Bakker is part of the Loosen the Bible Belt: A Tour for Humanity. He and tour co-founder comedian Kristen Becker are joined by comedian Samantha Ruddy and singer SarahRose Marie. Their website says that they want to “spread a message of love, grace and equality” and “create awareness for LGBTQ groups fighting the good fight” in Southern states.
I went to their performance in Huntsville, Alabama. The crowd was a mix of the religious and non-religious. We laughed at the often smart but dirty jokes. We applauded Jay’s sometimes funny, progressive sermon.
And I pondered this partnership between postmodern faith and unapologetically, blasphemous humanity. Does it promote a better understanding of Jesus Christ and his message? Or does it dilute, distort and demean it?
Bakker describes himself as a Christian agnostic, hipster preacher. He takes his Bible on stage and reads from the Pauline epistles. He quotes Dr. Martin Luther King, Jr. and Paul Tillich. He drops the occasional curse word.
He confesses that he believes some of the books of the Bible were poorly written and that everything in it isn’t true. He doesn’t believe in the traditional concept of hell. He thinks it’s what we are living through now.
But Bakker’s answer for this hell comes from conventional Christianity. He believes in the redemptive power of grace.
“Grace is always for someone I don’t want it to cover,” Bakker told the Huntsville crowd. He charged evangelical Christianity with lacking compassion and tolerance, of being in violation of the love edict in 1 Corinthians 13.
“Love is the most important thing,” Bakker said. “Love is the trump card when it comes to the Bible.”
The message of the Loosen the Bible Belt tour, at least from Bakker’s standpoint, is that Christians and atheist lesbians can coexist — and should. In fact, regarding the controversial issues of equality and same-sex marriage, the message is that we should be partners in pursuing justice. And the partnership begins with Christians extending ourselves to the LGBT community, not with judgment but with grace.
“I don’t stand in front of you as an apologist, but as one who apologizes for our actions,” Bakker said.

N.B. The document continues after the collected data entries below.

(** X10: when UpdateTodo answers 200, all eight validations passed, and the
    answered todo is the stored one: afterwards it stands in the todos at the
    place of the first todo that had the requested id, and nothing else in
    the store is changed.  That todo has [notes] and [url] set to [null]
    whenever the body's are falsy (an update without notes erases the notes
    that were stored), its [due] set to the date that moment reads from the
    body, and a truthy [priority] of the body as its priority. *)
Theorem UpdateTodo_stores_the_form `{E : Externals}
    (req : Request) (w w' : World) (msg : option string) (t : Doc) :
  UpdateTodo req w = (Json 200 (BodyOne msg "todo" t), w') →
  all_valid (UpdateTodo_validations req) = true
  ∧ (∀ k, k = "notes" ∨ k = "url" →
          t !! k = if truthy (prop (body req) k) then bson_of_js (prop (body req) k)
                   else Some BNull)
  ∧ (∃ due, moment_toDate (prop (body req) "due") = Some due
            ∧ t !! "due" = Some (BDate due))
  ∧ (truthy (prop (body req) "priority") = true →
     t !! "priority" = bson_of_js (prop (body req) "priority"))
  ∧ msg = Some ("Updated " +:+ quoted_name t)
  ∧ (∃ oid pre d post,
       ObjectId_new (requested_id req "todoId") = Some oid
       ∧ todos w = pre ++ d :: post
       ∧ Forall (λ x, x !! "_id" ≠ Some (BOid oid)) pre
       ∧ d !! "_id" = Some (BOid oid)
       ∧ t !! "_id" = Some (BOid oid)
       ∧ todos w' = pre ++ t :: post)
  ∧ lists w' = lists w.
Proof.
  unfold UpdateTodo.
  destruct (all_valid (UpdateTodo_validations req)); cbn [negb]; [| run; discriminate].
  change (formData_get (UpdateTodo_formData req) "_id") with (requested_id req "todoId").
  destruct (ObjectId_new (requested_id req "todoId")) as [oid|]; [| run; discriminate].
  destruct (ObjectId_new _) as [uid|]; [| run; discriminate].
  change (formData_get (UpdateTodo_formData req) "due") with (prop (body req) "due").
  destruct (moment_toDate (prop (body req) "due")) as [due|]; [| run; discriminate].
  change (formData_get (UpdateTodo_formData req) "notes")
    with (js_or (prop (body req) "notes") JNull).
  change (formData_get (UpdateTodo_formData req) "url")
    with (js_or (prop (body req) "url") JNull).
  change (formData_get (UpdateTodo_formData req) "priority")
    with (js_or (prop (body req) "priority") TodoPriority_NONE).
  cbv [handler bind ret throw or_throw].
  match goal with
  | |- context [Model_findOneAndUpdate Todo _ ?u w] => set (upd := u)
  end.
  destruct (UpdateTodo_upd_lookup uid
              (bson_of_js (formData_get (UpdateTodo_formData req) "listId"))
              (bson_of_js (formData_get (UpdateTodo_formData req) "name"))
              (bson_of_js (js_or (prop (body req) "notes") JNull))
              (bson_of_js (js_or (prop (body req) "url") JNull))
              (bson_of_js (js_or (prop (body req) "priority") TodoPriority_NONE)) due)
    as (Hid & Hnotes & Hurl & Hdue & Hprio).
  fold upd in Hid, Hnotes, Hurl, Hdue, Hprio.
  destruct (Model_findOneAndUpdate _ _ _ w) as [[[t'|]|e] w1] eqn:Hf; try discriminate.
  intros H. injection H as <- <- <-.
  apply findOneAndUpdate_by_id in Hf
    as (pre & d & post & Hw & Hpre & Hd & -> & Hw' & Hl & _); [| exact Hid].
  split; [reflexivity |].
  split; [| split; [| split; [| split; [reflexivity | split; [| exact Hl]]]]];
    [| | | exists oid, pre, d, post; repeat split; try assumption;
           rewrite apply_update_kept by exact Hid; exact Hd].
  - intros k [-> | ->].
    + rewrite bson_of_js_or_null in Hnotes.
      destruct (truthy (prop (body req) "notes")) eqn:Ht.
      * destruct (bson_of_truthy _ Ht) as [b Hb]. rewrite Hb in Hnotes |- *.
        apply apply_update_set. exact Hnotes.
      * apply apply_update_set. exact Hnotes.
    + rewrite bson_of_js_or_null in Hurl.
      destruct (truthy (prop (body req) "url")) eqn:Ht.
      * destruct (bson_of_truthy _ Ht) as [b Hb]. rewrite Hb in Hurl |- *.
        apply apply_update_set. exact Hurl.
      * apply apply_update_set. exact Hurl.
  - exists due. split; [reflexivity |]. apply apply_update_set. exact Hdue.
  - intros Ht. unfold js_or in Hprio. rewrite Ht in Hprio.
    destruct (bson_of_truthy _ Ht) as [b Hb]. rewrite Hb in Hprio |- *.
    apply apply_update_set. exact Hprio.
Qed.

(** X10 (witness): the update of bob's todo by alice, whose body has no notes. *)
Lemma UpdateTodo_stores_the_form_witness :
  let E := Reference.externals 0 in
  let req := Examples.on "todoId" "507f1f77bcf86cd799439013"
               Examples.takeover_body Examples.alice in
  let w := Examples.store [<["notes" := BStr "twice a week"]> Examples.bobs_todo] in
  fst (UpdateTodo req w) =
    Json 200 (BodyOne (Some ("Updated " +:+ quoted_name Examples.taken_todo))
                "todo" Examples.taken_todo)
  ∧ Examples.taken_todo !! "notes" = Some BNull
  ∧ Examples.taken_todo !! "due" = Some (BDate Examples.jan3)
  ∧ todos (snd (UpdateTodo req w)) = [Examples.taken_todo]
  ∧ lists (snd (UpdateTodo req w)) = lists w.
Proof.
  intros E req w.
  assert (Hr : UpdateTodo req w =
               (Json 200 (BodyOne (Some ("Updated " +:+ quoted_name Examples.taken_todo))
                            "todo" Examples.taken_todo),
                snd (UpdateTodo req w))) by (vm_compute; reflexivity).
  split; [rewrite Hr; reflexivity |].
  destruct (UpdateTodo_stores_the_form (E := E) req w _ _ _ Hr)
    as (_ & Hn & (due & Hd1 & Hd2) & _ & _ & _ & Hl).
  split; [exact (Hn "notes" (or_introl eq_refl)) |].
  split; [injection Hd1 as <-; exact Hd2 |].
  split; [vm_compute; reflexivity | exact Hl].
Defined.

(** ** Forms that fail validation *)

(** X11: UpdateTodo, UpdateList, AddTodo and AddList validate every field
    of their form and, unless all pass, fail with status 400 carrying the
    results of all the fields, failed or not (eight, four, seven and three of
    them), without calling or changing the store.  The todo operations give
    [createError] no message, so the error's message is the reason phrase
    'Bad Request'; UpdateList says 'Please correct list validations!' and
    AddList 'Plese correct list validations!'. *)
Theorem invalid_forms_carry_every_validation `{E : Externals} `{S : Schemas}
    (req : Request) (w : World) :
  ((all_valid (UpdateTodo_validations req) = false →
    UpdateTodo req w =
      (Next (HttpError 400 (Some "Bad Request") (UpdateTodo_validations req)), w))
   ∧ map fst (UpdateTodo_validations req)
     = ["_id"; "userId"; "listId"; "name"; "notes"; "url"; "due"; "priority"])
  ∧ ((all_valid (UpdateList_validations req) = false →
      UpdateList req w =
        (Next (HttpError 400 (Some "Please correct list validations!")
                 (UpdateList_validations req)), w))
     ∧ map fst (UpdateList_validations req) = ["_id"; "userId"; "name"; "color"])
  ∧ ((all_valid (AddTodo_validations req) = false →
      AddTodo req w =
        (Next (HttpError 400 (Some "Bad Request") (AddTodo_validations req)), w))
     ∧ map fst (AddTodo_validations req)
       = ["userId"; "listId"; "name"; "notes"; "url"; "due"; "priority"])
  ∧ ((all_valid (AddList_validations req) = false →
      AddList req w =
        (Next (HttpError 400 (Some "Plese correct list validations!")
                 (AddList_validations req)), w))
     ∧ map fst (AddList_validations req) = ["userId"; "name"; "color"]).
Proof.
  repeat split; intros H; unfold UpdateTodo, UpdateList, AddTodo, AddList;
    rewrite H; reflexivity.
Qed.

(** X11 (witness): a todo without a name and with a priority outside the
    enum; both failures are reported, and the passing fields too. *)
Lemma invalid_forms_carry_every_validation_witness :
  let E := Reference.externals 0 in
  let S := Reference.schemas in
  let req := mkRequest ∅ ∅ {[ "priority" := JStr "urgent" ]} Examples.alice in
  ∃ vs, AddTodo req (Examples.store [])
          = (Next (HttpError 400 (Some "Bad Request") vs), Examples.store [])
        ∧ vs !! 2%nat = Some ("name", Reference.invalid "Name cannot be empty!")
        ∧ vs !! 3%nat = Some ("notes", Reference.ok)
        ∧ vs !! 6%nat = Some ("priority", Reference.invalid "Invalid priority!").
Proof.
  intros E S req. exists (AddTodo_validations req). split.
  - exact (proj1 (proj1 (proj2 (proj2
             (invalid_forms_carry_every_validation (E := E) (S := S) req _)))) eq_refl).
  - repeat split.
Defined.

(** ** AddTodo and AddList *)

Lemma AddTodo_fields_lookup `{E : Externals} (req : Request) (uid : ObjectId) (due : Z) :
  let fields := AddTodo_fields req uid due in
  fields !! "userId" = Some (BOid uid)
  ∧ fields !! "due" = Some (BDate due)
  ∧ fields !! "_id" = None
  ∧ fields !! "completed" = None
  ∧ ∀ k, k = "listId" ∨ k = "notes" ∨ k = "url" →
         fields !! k = if truthy (prop (body req) k) then bson_of_js (prop (body req) k)
                       else Some BNull.
Proof.
  cbv zeta. unfold AddTodo_fields.
  change (formData_get (AddTodo_formData req) "listId")
    with (js_or (prop (body req) "listId") JNull).
  change (formData_get (AddTodo_formData req) "notes")
    with (js_or (prop (body req) "notes") JNull).
  change (formData_get (AddTodo_formData req) "url")
    with (js_or (prop (body req) "url") JNull).
  repeat split.
  - apply lookup_insert_eq.
  - rewrite lookup_insert_ne, !set_field_lookup_ne by discriminate. apply lookup_insert_eq.
  - rewrite lookup_insert_ne, !set_field_lookup_ne, lookup_insert_ne,
      set_field_lookup_ne by discriminate. apply lookup_empty.
  - rewrite lookup_insert_ne, !set_field_lookup_ne, lookup_insert_ne,
      set_field_lookup_ne by discriminate. apply lookup_empty.
  - intros k [-> | [-> | ->]]; rewrite <- bson_of_js_or_null.
    + rewrite lookup_insert_ne by discriminate. apply set_field_lookup_eq.
      rewrite !set_field_lookup_ne, lookup_insert_ne, set_field_lookup_ne by discriminate.
      apply lookup_empty.
    + rewrite lookup_insert_ne, !set_field_lookup_ne by discriminate.
      apply set_field_lookup_eq.
      rewrite !set_field_lookup_ne, lookup_insert_ne, set_field_lookup_ne by discriminate.
      apply lookup_empty.
    + rewrite lookup_insert_ne, !set_field_lookup_ne by discriminate.
      apply set_field_lookup_eq.
      rewrite lookup_insert_ne, set_field_lookup_ne by discriminate.
      apply lookup_empty.
Qed.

I grew up in the church thinking that the world was neatly divided between belief and non-belief. Life and time have taught me that there is much more overlap than I thought.

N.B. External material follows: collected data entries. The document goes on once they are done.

(** * RAG_cook: the data-preparation module

    A shallow embedding of [rag_modules/data_preparation.py]
    (class [DataPreparationModule]) and the properties of its metadata
    enrichment, Markdown splitting and parent aggregation.

    Python [str] values are modelled as Rocq strings holding the UTF-8
    encoding of the text.  UTF-8 is self-synchronising, so the substring
    test [x in y] on code points and on encoded bytes agree; [len] counts
    code points and is modelled by [Str.len] below.

    What lies outside the repository enters as a parameter: the
    identifiers [uuid.uuid4] returns, the fragments
    [MarkdownHeaderTextSplitter.split_text] cuts a text into, and the
    files [rglob] finds with the text read from each
    ([load_documents_reading] takes what reading each file comes to, a
    text or an exception).  [pathlib.Path] is modelled in its POSIX
    flavour.

    Documents are objects in a store.  In the main embedding a document
    owns its metadata; module [Ref] embeds [_markdown_header_split] over
    a store in which the dictionaries are objects too, for what depends
    on which dictionary a document refers to. *)

From Stdlib Require Import Ascii String.
From stdpp Require Import gmap strings list fin_maps.

(** ** Python values stored in metadata maps *)

Inductive value :=
  | VStr (s : string)
  | VInt (n : Z).

#[global] Instance value_eq_dec : EqDecision value.
Proof. solve_decision. Defined.

(** Truthiness of the result of [dict.get(key)]: [None], the empty string
    and [0] are falsy. *)
Definition truthy (v : option value) : bool :=
  match v with
  | None => false
  | Some (VStr s) => negb (String.eqb s "")
  | Some (VInt n) => negb (n =? 0)%Z
  end.

(** ** [str] primitives *)

Module Str.

(** [needle in hay] *)
Fixpoint contains (needle hay : string) : bool :=
  String.prefix needle hay ||
  match hay with
  | EmptyString => false
  | String _ hay' => contains needle hay'
  end.

(** A byte [10xxxxxx] continues a code point started earlier. *)
Definition is_continuation (c : ascii) : bool :=
  let n := nat_of_ascii c in (128 <=? n) && (n <? 192).

(** [len(s)]: the number of code points. *)
Fixpoint len (s : string) : nat :=
  match s with
  | EmptyString => 0
  | String c s' => (if is_continuation c then 0 else 1) + len s'
  end.

(** [s.split(sep)] for a one-character separator. *)
Fixpoint split (sep : ascii) (s : string) : list string :=
  match s with
  | EmptyString => [EmptyString]
  | String c s' =>
      if Ascii.eqb c sep then EmptyString :: split sep s'
      else match split sep s' with
           | [] => [String c EmptyString]
           | w :: ws => String c w :: ws
           end
  end.

(** [s.rfind(c)], with [None] for Python's [-1]. *)
Fixpoint rfind (c : ascii) (s : string) : option nat :=
  match s with
  | EmptyString => None
  | String a s' =>
      match rfind c s' with
      | Some i => Some (S i)
      | None => if Ascii.eqb a c then Some 0 else None
      end
  end.

(** [s * n] *)
Fixpoint repeat (s : string) (n : nat) : string :=
  match n with
  | O => EmptyString
  | S n' => s +:+ repeat s n'
  end.

End Str.

(** ** [pathlib.Path], POSIX flavour

    [Path(p)] keeps a root and the list of the remaining segments. *)

Module Path.

Record t := mk { root : string; tail : list string }.

(** [posixpath.splitroot]: exactly two leading slashes are kept as the
    root, one or more than two collapse to a single slash. *)
Definition splitroot (p : string) : string * string :=
  match p with
  | String "/"%char (String "/"%char (String "/"%char r)) =>
      ("/", String "/"%char (String "/"%char r))
  | String "/"%char (String "/"%char r) => ("//", r)
  | String "/"%char r => ("/", r)
  | _ => ("", p)
  end.

Definition keep_segment (x : string) : bool :=
  negb (String.eqb x "") && negb (String.eqb x ".").

(** [Path(p)] *)
Definition of_str (p : string) : t :=
  let '(root, rel) := splitroot p in
  mk root (List.filter keep_segment (Str.split "/"%char rel)).

(** [path.parts] *)
Definition parts (p : t) : list string :=
  (if String.eqb (root p) "" then [] else [root p]) ++ tail p.

(** [path.name] *)
Definition name (p : t) : string := List.last (tail p) "".

(** [path.stem] *)
Definition stem (p : t) : string :=
  let name := name p in
  match Str.rfind "."%char name with
  | Some i =>
      if (0 <? i) && (i <? String.length name - 1)
      then String.substring 0 i name
      else name
  | None => name
  end.

End Path.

We who believe sometimes wrestle to reconcile our beliefs with our painful realities. It’s often the same with people, as we wrestle with how to coexist in a pluralistic society with people who live and think differently than we do.
Bakker is living out this overlap radically, in real-time. He’s injecting his understanding of Jesus into circumstances and conversations in which it wouldn’t otherwise be welcome.
And he’s doing it in defiance of convention, much as his mother did 30 years ago when she interviewed gay Christian minister and AIDS patient Steve Pieters on her show. They talked for over 24 minutes as Tammy Faye probed his life and experiences.
She never once endorsed Pieters’ lifestyle, but she also didn’t condemn it or him. She also didn’t demean his faith. She let him express his truth, and she accepted him while lavishing him with love, at one point even through tears. “Jesus loves us through anything,” Tammy Faye said at one point.
As the old saying says: Like mother, like son.